Staying Ahead of Payments Regulations, Sanctions, and Fraud

Regulators are busy laying the groundwork for wholesale payments to become faster, cheaper, and more transparent. With the roll-out of ISO 20022, PSD3 on the horizon, SEPA Instant Payments becoming mandatory, and the UK’s New Payments Architecture replacing Faster Payments and eventually BACS, European treasury teams are facing significant change. Meanwhile, corporate sanctions management remains in one of its most complex phases from the past decade. And fraud prevention continues to be a critical concern, as fraudsters evolve at least as quickly as the safeguards developed to keep them out. Here, three specialists from NatWest examine the essential payments developments for treasury teams to prepare for.

Nothing is certain but death and taxes – or so the saying goes. But regulation could arguably be added to the list, especially in the world of payments. As innovation continues to hot up, with everything from variable recurring payments to CBDCs in the spotlight, regulators are working hard to ensure the framework around payments matches the pace and direction in which the industry is travelling. And always with an eye on balancing consumer and business protection against commercial needs, economic drivers, and competitive innovations.

But payments regulation isn’t always a case of playing catch-up with tech and behavioural trends. In fact, PSD2 (and the corresponding UK Payment Services Regulations – PSRs) was the catalyst for arguably one of the most significant shifts in the payments arena in recent times – open banking. Today, discussions are happening around PSD3, and the latest developments will inevitably impact corporate treasury teams.

UK and EU Payments Regulations and Developments

Regulators, central banks, and industry bodies across the UK and EU are laying the groundwork for wholesale payments to become faster, cheaper, and more transparent. But what market changes do treasurers need to be aware of?

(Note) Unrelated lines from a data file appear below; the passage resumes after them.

(* ===== verification/Bitset.v ===== *)
(** Model of porcupine/bitset.go: a set of small unsigned integers stored in a
    slice of [uint64] words, and its refinement of finite sets of integers. *)

From S2P Require Import Prelude.

#[local] Open Scope Z_scope.
#[local] Open Scope go_scope.

Module Bitset.

(** [type bitset []uint64].  The code mutates a bitset in place only through
    the variable that owns it ([clone] is called before a bitset is shared), so
    the operations are modelled as functions from the old slice to the new. *)
Abbreviation bitset := (list Z).

(** [func newBitset(bits uint) bitset] *)
Definition newBitset (bits : Z) : bitset :=
  let extra := if bits mod 64 =? 0 then 0 else 1 in
  let chunks := bits / 64 + extra in
  replicate (Z.to_nat chunks) 0.

(** [func (b bitset) clone() bitset]: [make] then [copy]. *)
Definition clone (b : bitset) : bitset :=
  let dataCopy := replicate (length b) 0 in
  take (length dataCopy) b ++ drop (length b) dataCopy.

Definition bitsetIndex (pos : Z) : Z * Z := (pos / 64, pos mod 64).

(** [b[major] |= (1 << minor)] *)
Definition set (b : bitset) (pos : Z) : option bitset :=
  let '(major, minor) := bitsetIndex pos in
  w ← b.[major];
  b.[major <- Z.lor w (Z.shiftl 1 minor)].

(** [b[major] &^= (1 << minor)] *)
Definition clear (b : bitset) (pos : Z) : option bitset :=
  let '(major, minor) := bitsetIndex pos in
  w ← b.[major];
  b.[major <- Z.ldiff w (Z.shiftl 1 minor)].

(** [return b[major]&(1<<minor) != 0] *)
Definition get (b : bitset) (pos : Z) : option bool :=
  let '(major, minor) := bitsetIndex pos in
  w ← b.[major];
  Some (negb (Z.land w (Z.shiftl 1 minor) =? 0)).

(** [bits.OnesCount64] of the Go standard library. *)
Definition OnesCount64 (w : Z) : Z :=
  zlen (filter (λ i, Z.testbit w i = true) (seqZ 0 64)).

Definition popcnt (b : bitset) : Z :=
  foldl (λ total v, total + OnesCount64 v) 0 b.

(** [uint64(b.popcnt())] xored with every word. *)
Definition hash (b : bitset) : Z :=
  foldl (λ h v, Z.lxor h v) (popcnt b mod 2 ^ 64) b.

Fixpoint equals_from (b b2 : bitset) : bool :=
  match b, b2 with
  | x :: b, y :: b2 => if x =? y then equals_from b b2 else false
  | _, _ => true
  end.

(** Length test, then the loop over the words. *)
Definition equals (b b2 : bitset) : bool :=
  if negb (zlen b =? zlen b2) then false else equals_from b b2.

(** ** Machine words *)

Definition word64 (w : Z) : Prop := 0 <= w < 2 ^ 64.

Lemma word64_testbit w i : word64 w → 64 <= i → Z.testbit w i = false.
Proof.
  intros [? Hw] ?. destruct (decide (w = 0)) as [->|]; [apply Z.testbit_0_l|].
  apply Z.bits_above_log2; [done|]. apply Z.lt_le_trans with 64; [|done].
  apply Z.log2_lt_pow2; lia.
Qed.

Lemma word64_of_bits w :
  0 <= w → (∀ i, 64 <= i → Z.testbit w i = false) → word64 w.
Proof.
  intros ? H. split; [done|]. destruct (decide (w = 0)) as [->|]; [done|].
  apply Z.log2_lt_pow2; [lia|]. apply Z.nle_gt. intros Hle.
  specialize (H _ Hle). rewrite Z.bit_log2 in H by lia. done.
Qed.

Lemma testbit_one m i : 0 <= m → 0 <= i → Z.testbit (Z.shiftl 1 m) i = bool_decide (i = m).
Proof.
  intros. rewrite Z.shiftl_1_l, Z.pow2_bits_eqb by done.
  case_bool_decide; [apply Z.eqb_eq|apply Z.eqb_neq]; lia.
Qed.

Lemma word64_lor w m : word64 w → 0 <= m < 64 → word64 (Z.lor w (Z.shiftl 1 m)).
Proof.
  intros Hw ?. apply word64_of_bits.
  - apply Z.lor_nonneg. split; [apply Hw|]. apply Z.shiftl_nonneg. lia.
  - intros i ?. rewrite Z.lor_spec, testbit_one, word64_testbit by (done || lia).
    case_bool_decide; [lia|done].
Qed.

Lemma word64_ldiff w m : word64 w → 0 <= m < 64 → word64 (Z.ldiff w (Z.shiftl 1 m)).
Proof.
  intros Hw ?. apply word64_of_bits.
  - apply Z.ldiff_nonneg. left. apply Hw.
  - intros i ?. by rewrite Z.ldiff_spec, word64_testbit by done.
Qed.

Lemma land_bit w m : 0 <= m → negb (Z.land w (Z.shiftl 1 m) =? 0) = Z.testbit w m.
Proof.
  intros Hm. destruct (Z.testbit w m) eqn:E.
  - apply negb_true_iff, Z.eqb_neq. intros H0.
    assert (Z.testbit (Z.land w (Z.shiftl 1 m)) m = true) as Ht.
    { rewrite Z.land_spec, E, testbit_one by done. by rewrite bool_decide_true. }
    rewrite H0, Z.testbit_0_l in Ht. done.
  - apply negb_false_iff, Z.eqb_eq. apply Z.bits_inj'. intros i Hi.
    rewrite Z.land_spec, testbit_one, Z.testbit_0_l by done.
    case_bool_decide; [subst; by rewrite E|by rewrite andb_false_r].
Qed.

(** ** Well-formed bitsets and the set they denote *)

Definition wf (b : bitset) : Prop := Forall word64 b.

(** Membership read off the words, with no panic. *)
Definition mem (b : bitset) (i : Z) : Prop := get b i = Some true.

#[export] Instance mem_dec b i : Decision (mem b i).
Proof. unfold mem. apply _. Defined.

(** The capacity in bits. *)
Definition cap (b : bitset) : Z := 64 * zlen b.

(** The set a bitset stands for. *)
Definition denote (b : bitset) : gset Z := list_to_set (filter (mem b) (seqZ 0 (cap b))).

Lemma cap_index b i : 0 <= i < cap b ↔ 0 <= i / 64 < zlen b ∧ 0 <= i mod 64 < 64.
Proof. unfold cap. pose proof (Z.mod_pos_bound i 64). Z.to_euclidean_division_equations. lia. Qed.

Lemma get_testbit b i w : b.[i / 64] = Some w → get b i = Some (Z.testbit w (i mod 64)).
Proof.
  intros H. unfold get, bitsetIndex. rewrite H. simpl. f_equal. apply land_bit.
  apply Z.mod_pos_bound. lia.
Qed.

Lemma get_is_Some b i : 0 <= i < cap b ↔ is_Some (get b i).
Proof.
  rewrite cap_index, <- zlookup_is_Some. split.
  - intros [[w Hw] _]. erewrite get_testbit by done. eauto.
  - intros [v Hv]. split; [|apply Z.mod_pos_bound; lia].
    unfold get, bitsetIndex in Hv. apply bind_Some in Hv as (w & Hw & _). eauto.
Qed.

Lemma elem_of_denote b i : i ∈ denote b ↔ mem b i.
Proof.
  unfold denote. rewrite elem_of_list_to_set, list_elem_of_filter, elem_of_seqZ.
  split; [by intros []|]. intros Hm. split; [done|].
  enough (0 <= i < cap b) by lia. apply get_is_Some. by rewrite Hm.
Qed.

Lemma get_decide b i : 0 <= i < cap b → get b i = Some (bool_decide (i ∈ denote b)).
Proof.
  intros [v Hv]%get_is_Some. rewrite Hv. f_equal. destruct v; symmetry.
  - apply bool_decide_eq_true, elem_of_denote, Hv.
  - apply bool_decide_eq_false. rewrite elem_of_denote. unfold mem. congruence.
Qed.

(** An in-place update of one word by [f]. *)
Lemma word_update b pos f :
  0 <= pos < cap b →
  ∃ w b', b.[pos / 64] = Some w ∧ b.[pos / 64 <- f w] = Some b' ∧ cap b' = cap b ∧
    ∀ i, get b' i = if decide (i / 64 = pos / 64)
                    then Some (Z.testbit (f w) (i mod 64)) else get b i.
Proof.
  intros [Hp ?]%cap_index. destruct (proj2 (zlookup_is_Some b (pos / 64)) Hp) as [w Hw].
  exists w, (<[Z.to_nat (pos / 64) := f w]> b).
  assert (b.[pos / 64 <- f w] = Some (<[Z.to_nat (pos / 64) := f w]> b)) as Hb
    by (by apply zupdate_Some).
  split_and!; [done..| |].
  - unfold cap. by rewrite (zlen_zupdate _ _ _ _ Hb).
  - intros i. pose proof (zlookup_zupdate _ _ _ (i / 64) _ Hb) as Hl.
    case_decide as E1; case_decide as E2; try congruence.
    + by apply get_testbit.
    + unfold get, bitsetIndex. by rewrite Hl.
Qed.

Lemma div_mod_inj i j : i / 64 = j / 64 → i mod 64 = j mod 64 → i = j.
Proof. intros. rewrite (Z.div_mod i 64), (Z.div_mod j 64) by done. congruence. Qed.

Lemma set_spec b pos :
  wf b → 0 <= pos < cap b →
  ∃ b', set b pos = Some b' ∧ wf b' ∧ cap b' = cap b ∧ denote b' = {[pos]} ∪ denote b.
Proof.
  intros Hwf Hp. destruct (word_update b pos (λ w, Z.lor w (Z.shiftl 1 (pos mod 64))) Hp)
    as (w & b' & Hw & Hb' & Hcap & Hget).
  assert (0 <= pos mod 64 < 64) as Hm by (apply Z.mod_pos_bound; lia).
  exists b'. split_and!; [|..|done|].
  - unfold set, bitsetIndex. by rewrite Hw.
  - apply zupdate_Some in Hb' as [_ ->]. apply Forall_insert; [done|].
    apply word64_lor; [|done]. rewrite zlookup_pos in Hw by (apply Z.div_pos; lia).
    by eapply Forall_lookup_1 in Hw.
  - apply set_eq. intros i. rewrite elem_of_union, elem_of_singleton, !elem_of_denote.
    unfold mem. rewrite Hget. case_decide as E.
    + assert (0 <= i mod 64 < 64) by (apply Z.mod_pos_bound; lia).
      rewrite Z.lor_spec, testbit_one by lia. rewrite <- E in Hw.
      erewrite (get_testbit b) by done. case_bool_decide as E2.
      * rewrite orb_true_r. split; [|done]. left. by apply div_mod_inj.
      * rewrite orb_false_r. split; [by right|]. intros [->|?]; [congruence|done].
    + split; [by right|]. intros [->|?]; [congruence|done].
Qed.

Lemma clear_spec b pos :
  wf b → 0 <= pos < cap b →
  ∃ b', clear b pos = Some b' ∧ wf b' ∧ cap b' = cap b ∧ denote b' = denote b ∖ {[pos]}.
Proof.
  intros Hwf Hp. destruct (word_update b pos (λ w, Z.ldiff w (Z.shiftl 1 (pos mod 64))) Hp)
    as (w & b' & Hw & Hb' & Hcap & Hget).
  assert (0 <= pos mod 64 < 64) as Hm by (apply Z.mod_pos_bound; lia).
  exists b'. split_and!; [|..|done|].
  - unfold clear, bitsetIndex. by rewrite Hw.
  - apply zupdate_Some in Hb' as [_ ->]. apply Forall_insert; [done|].
    apply word64_ldiff; [|done]. rewrite zlookup_pos in Hw by (apply Z.div_pos; lia).
    by eapply Forall_lookup_1 in Hw.
  - apply set_eq. intros i. rewrite elem_of_difference, elem_of_singleton, !elem_of_denote.
    unfold mem. rewrite Hget. case_decide as E.
    + assert (0 <= i mod 64 < 64) by (apply Z.mod_pos_bound; lia).
      rewrite Z.ldiff_spec, testbit_one by lia. rewrite <- E in Hw.
      erewrite (get_testbit b) by done. case_bool_decide as E2; simpl.
      * rewrite andb_false_r. split; [done|]. intros [_ []]. by apply div_mod_inj.
      * rewrite andb_true_r. split; [|by intros []]. intros ?. split; [done|]. congruence.
    + split; [|by intros []]. intros ?. split; [done|]. congruence.
Qed.

Lemma clone_id b : clone b = b.
Proof.
  unfold clone. rewrite length_replicate, take_ge by done.
  by rewrite drop_ge, app_nil_r by (by rewrite length_replicate).
Qed.

Lemma newBitset_spec n :
  0 <= n →
  wf (newBitset n) ∧ n <= cap (newBitset n) < n + 64 ∧ denote (newBitset n) = ∅.
Proof.
  intros Hn. unfold newBitset. set (c := n / 64 + _).
  assert (0 <= c ∧ n <= 64 * c < n + 64) as [Hc Hr].
  { subst c. destruct (Z.eqb_spec (n mod 64) 0); Z.to_euclidean_division_equations; lia. }
  split_and!.
  - by apply Forall_replicate.
  - unfold cap, zlen. rewrite length_replicate. lia.
  - unfold cap, zlen. rewrite length_replicate. lia.
  - apply set_eq. intros i. rewrite elem_of_denote. split; [|by intros ?%not_elem_of_empty].
    unfold mem, get, bitsetIndex. intros (w & Hw & Hg)%bind_Some.
    rewrite zlookup_pos in Hw by (by apply zlookup_lt_Some in Hw as []).
    apply lookup_replicate in Hw as [-> _]. by rewrite Z.land_0_l in Hg.
Qed.

Lemma equals_from_spec b b2 : length b = length b2 → equals_from b b2 = true ↔ b = b2.
Proof.
  revert b2. induction b as [|x b IH]; intros [|y b2] [=]; simpl; [done|].
  destruct (Z.eqb_spec x y) as [->|]; [rewrite IH by done|]; [|split; [done|congruence]].
  split; [by intros ->|congruence].
Qed.

Lemma equals_spec b b2 : equals b b2 = true ↔ b = b2.
Proof.
  unfold equals, zlen. destruct (Z.eqb_spec (Z.of_nat (length b)) (Z.of_nat (length b2))); simpl.
  - apply equals_from_spec. lia.
  - split; [done|]. by intros ->.
Qed.

Lemma denote_inj b b2 :
  wf b → wf b2 → cap b = cap b2 → denote b = denote b2 → b = b2.
Proof.
  intros Hb Hb2 Hcap Hd. assert (length b = length b2) as Hl by (unfold cap, zlen in Hcap; lia).
  apply list_eq_same_length with (length b2); [done..|]. intros k x y Hk Hx Hy.
  eapply Forall_lookup_1 in Hb, Hb2; [|done..]. apply Z.bits_inj'. intros m Hm.
  destruct (decide (64 <= m)); [by rewrite !word64_testbit|].
  assert ((64 * Z.of_nat k + m) / 64 = Z.of_nat k) as Hdiv
    by (Z.to_euclidean_division_equations; lia).
  assert ((64 * Z.of_nat k + m) mod 64 = m) as Hmod
    by (Z.to_euclidean_division_equations; lia).
  assert (get b (64 * Z.of_nat k + m) = get b2 (64 * Z.of_nat k + m)) as Hg.
  { rewrite !get_decide, Hd; [done|..]; unfold cap, zlen; lia. }
  rewrite (get_testbit _ _ x), (get_testbit _ _ y) in Hg
    by (by rewrite Hdiv, zlookup_nat).
  rewrite Hmod in Hg. by injection Hg.
Qed.

Lemma equals_denote b b2 :
  wf b → wf b2 → cap b = cap b2 → equals b b2 = true ↔ denote b = denote b2.
Proof. intros. rewrite equals_spec. split; [by intros ->|by apply denote_inj]. Qed.

(** [hash] stays a [uint64]: xor does not leave the word. *)
Lemma word64_lxor x y : word64 x → word64 y → word64 (Z.lxor x y).
Proof.
  intros Hx Hy. apply word64_of_bits.
  - apply Z.lxor_nonneg. unfold word64 in *. lia.
  - intros i ?. by rewrite Z.lxor_spec, !word64_testbit by done.
Qed.

Lemma hash_word64 b : wf b → word64 (hash b).
Proof.
  unfold hash. generalize (popcnt b mod 2 ^ 64), (Z.mod_pos_bound (popcnt b) (2 ^ 64) ltac:(lia)).
  induction b as [|w b IH]; simpl; intros h Hh Hwf; [done|].
  apply Forall_cons in Hwf as [Hw Hwf]. apply IH; [|done]. by apply word64_lxor.
Qed.

(** ** Population count *)

Lemma popcnt_cons w b : popcnt (w :: b) = OnesCount64 w + popcnt b.
Proof.
  assert (∀ t, foldl (λ total v, total + OnesCount64 v) t b = t + popcnt b) as Hf.
  { unfold popcnt. induction b as [|v b IH]; intros t; simpl; [lia|].
    rewrite IH, (IH (0 + OnesCount64 v)). lia. }
  unfold popcnt at 1. simpl. rewrite Hf. lia.
Qed.

(** The members of [w :: b]: the bits of [w], then those of [b] 64 further. *)
Lemma members_cons w b :
  filter (mem (w :: b)) (seqZ 0 (cap (w :: b))) =
  filter (λ i, Z.testbit w i = true) (seqZ 0 64) ++
  (Z.add 64 <$> filter (mem b) (seqZ 0 (cap b))).
Proof.
  assert (0 <= cap b) by (unfold cap; pose proof (zlen_nonneg b); lia).
  assert (cap (w :: b) = 64 + cap b) as -> by (unfold cap; rewrite zlen_cons; lia).
  rewrite seqZ_app, filter_app by lia. f_equal.
  - apply list_filter_ext_elem. intros i Hi%elem_of_seqZ. unfold mem.
    rewrite (get_testbit _ _ w) by (by rewrite Z.div_small by lia).
    rewrite Z.mod_small by lia. split; congruence.
  - rewrite (Z.add_comm 0 64), <- fmap_add_seqZ, (list_filter_fmap _ _). f_equal.
    apply list_filter_ext_elem. intros i Hi%elem_of_seqZ. simpl.
    unfold mem, get, bitsetIndex.
    replace ((64 + i) / 64) with (1 + i / 64) by (Z.to_euclidean_division_equations; lia).
    replace ((64 + i) mod 64) with (i mod 64) by (Z.to_euclidean_division_equations; lia).
    assert (0 <= i / 64) by (apply Z.div_pos; lia).
    rewrite !zlookup_pos by lia.
    replace (Z.to_nat (1 + i / 64)) with (S (Z.to_nat (i / 64))) by lia. done.
Qed.

Lemma popcnt_members b : popcnt b = zlen (filter (mem b) (seqZ 0 (cap b))).
Proof.
  induction b as [|w b IH]; [done|].
  rewrite popcnt_cons, members_cons, zlen_app, IH. unfold OnesCount64, zlen.
  by rewrite length_fmap.
Qed.

Lemma popcnt_size b : popcnt b = Z.of_nat (size (denote b)).
Proof.
  rewrite popcnt_members. unfold denote. rewrite size_list_to_set; [done|].
  apply NoDup_filter, NoDup_seqZ.
Qed.

End Bitset.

David Malley, Product Development & Innovation, Payments Centre of Excellence, NatWest, outlines: “In May 2022 the European Commission [EC] issued a public consultation to gather evidence for its review of PSD2. Then, in February 2023, the EC presented a study on the application and impact of PSD2. This outlines whether the objectives of the original directive have been met and explores what improvements should be made in the next iteration. And in the UK, HM Treasury has been asking similar questions through its ‘Call for Evidence’ on the PSRs.”

Then, in late June, the European Commission published its legislative proposal for PSD3[1], it does give a clear indication of the direction of travel. According to Malley, the key areas of focus relevant to corporate treasury teams are:

  1. Open banking and the transition to open finance
  2. Strong customer authentication requirements – and striking the right balance
  3. Combatting fraud more effectively

Open banking turns up a level

The open banking story is often cited as a slow burn, certainly in mainland Europe. After several years of usage, 2021 stats showed that less than 5%[2] of consumers in the EU were leveraging open banking. But the UK surpassed seven million[3] users for the first time in January 2023, indicating an ongoing growth trend (see box 1).

BOX 1: UK progress on open banking

In the UK, open banking is evolving and in April 2023, the Joint Regulatory Oversight Committee (JROC) published its recommendations for the next phase of open banking in the UK.

The JROC’s recommendations contain a roadmap of priorities over the next two years, covering five key themes :

  • Levelling up availability and performance
  • Mitigating the risks of financial crime
  • Ensuring effective consumer protection if something goes wrong
  • Improving information flows to third-party providers (TPPs) and end users
  • Promoting additional services, using non-sweeping VRPs as a pilot

While the UK’s approach deviates somewhat from that of the EU, Malley believes that the two paths will converge and work in tandem to promote the future of open banking and open finance.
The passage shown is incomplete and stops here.